To do that, you suppose $$z \in A$$. Then choose a sequence $$a = z_0,..., z_n = z$$ such that $$d(z_{k-1},z_k) < e$$. Then for any y in $$B(e,z)$$, just set y = $$z_{n+1}$$. That shows y in A, hence A is open in X.

To show A is closed, you choose a point z in X\A, and using a similar argument (of appending to the end a sequence), show that there is no sequence connecting a to any point of a neighborhood of z.

Last edited: Nov 28, 2007
6. Nov 28, 2007

Yes, I was trying to prove it.. and in the proof I just threw away the F, and considered a connected metric space X. So that's more general.

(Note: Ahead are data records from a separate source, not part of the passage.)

(** A path without components that start with a dot becomes itself, made absolute. *)
Lemma absolute_plain path cur q cwd :
  holds path q -> holds cur cwd -> (length (joined cwd q) < 256)%nat -> (length (joined cwd q) < length path)%nat ->
  no_dot (joined cwd q) ->
  get_absolute_path path cur = Ok (joined cwd q ++ 0 :: drop (S (length (joined cwd q))) path).
Proof.
  intros Hp Hc Hl Hlp Hnd. unfold get_absolute_path.
  assert (exists c0, path.[0] = Some c0) as [c0 E0] by (apply zget_is_Some; lia). rewrite E0. cbn [opt_res mbind res_bind].
  destruct (join_ok path cur q cwd (fun abs_path =>
    r ← absolute_loop (S (length abs_path)) abs_path path 0 0; opt_res OutOfBounds (r.1).[r.2 := 0]) c0 Hp Hc Hl E0) as (rest & Hr & E).
  etrans; [exact E|]. set (a := joined cwd q) in *.
  assert (Ha : holds (a ++ 0 :: rest) a) by (apply holds_self, joined_nonzero; [apply Hc|apply Hp]).
  assert (El : S (length (a ++ 0 :: rest)) = (length a + (257 - length a))%nat) by lia. rewrite El.
  pose proof (absolute_loop_copy _ a a (257 - length a) [] [] path [] Ha ltac:(by rewrite app_nil_r)
    ltac:(cbn; by rewrite app_nil_r) ltac:(lia)) as Ecopy.
  cbn [app] in Ecopy. change (Z.of_nat (length (A:=Z) [])) with 0 in Ecopy. rewrite Ecopy.
  destruct (257 - length a)%nat as [|m] eqn:Em; [lia|]. cbn [absolute_loop].
  rewrite (strlen_ok _ a Ha), res_bind_ok, Z.ltb_irrefl. cbn [mbind res_bind fst snd].
  destruct (drop (length a) path) as [|x r] eqn:Ed.
  { assert (length (drop (length a) path) = 0%nat) by (by rewrite Ed). rewrite length_drop in *. lia. }
  rewrite (zset_app_mid a r x 0 _ eq_refl). cbn [opt_res]. do 3 f_equal.
  rewrite <-Nat.add_1_r, <-drop_drop, Ed. done.
Qed.

(** Going back to the last '/'. *)
Lemma back_up_ok fuel l i j :
  0 <= j <= i -> (Z.to_nat (i - j) < fuel)%nat -> l.[j] = Some 47 ->
  (forall k, j < k <= i -> exists c, l.[k] = Some c /\ c <> 47) -> back_up fuel l i = Ok j.
Proof.
  revert i. induction fuel as [|fuel IH]; intros i Hj Hf Hs Hn; [lia|]. cbn [back_up].
  destruct (Z.leb_spec 0 i); [|lia]. destruct (decide (i = j)) as [->|Hne].
  - rewrite Hs. done.
  - destruct (Hn i ltac:(lia)) as (c & Ec & Hc). rewrite Ec. cbn [opt_res mbind res_bind].
    destruct (Z.eqb_spec c 47); [done|]. cbn [negb]. apply IH; [lia|lia|done|].
    intros k Hk. apply Hn. lia.
Qed.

A connected closed subset F is of course a connected metric space.

7. Nov 28, 2007

### Ben Niehoff

I'm not sure what your proof is proving. We already know that a and b are in F; we're trying to prove that a sequence exists between a and b whose elements z_i are arbitrarily close together.

It seems to me that this should follow from the fact that F is connected. I don't see how F being closed figures into it at all...(and in fact, as your earlier examples showed, F doesn't even have to be connected for the sequence to exist).

8. Nov 28, 2007

What I did was fix e > 0, and defined a set A to be the z in X that has such an "e-path" to a. I showed b was in A (because A=X). Yes, I threw out the closed part. In the proof, I don't mention F, I just look at a connected metric space X.

9. Nov 28, 2007

### HallsofIvy

Any path-connected set is connected, any open connected set is path connected, any closed connected set is path connected.

Here's a puzzle I concocted several years ago: Find 2 sets P and Q, both contained in the closed square in R2 with vertices at (1,1), (-1,1), (-1,-1), and (1, -1) such that:
a) P contains (1,1) and (-1,-1) while Q contains (-1, 1) and (1, -1)
b) P and Q are both connected sets
c) P and Q are disjoint.

This can be done by defining P and Q as the graphs of two functions such that the graphs are connected but NOT path connected.

10. Nov 28, 2007

I assume that's a typo. Because the "closed topologists sine curve" is a closed connected set that is not path connected.

Your puzzle is interesting, but I don't see the trick in constructing the said P and Q. Any more hints without giving it away?

11. Nov 28, 2007

### HallsofIvy

I wish it were a typo! I just plain mis-spoke. Thanks for the correction.

Make the middle part of each path a variation on y= sin(1/x) (is that the "topologists sine curve" you were referring to?). multiply by, say, 0.95 to keep it inside the square and add or subtract 0.03 to get them "miss" each other.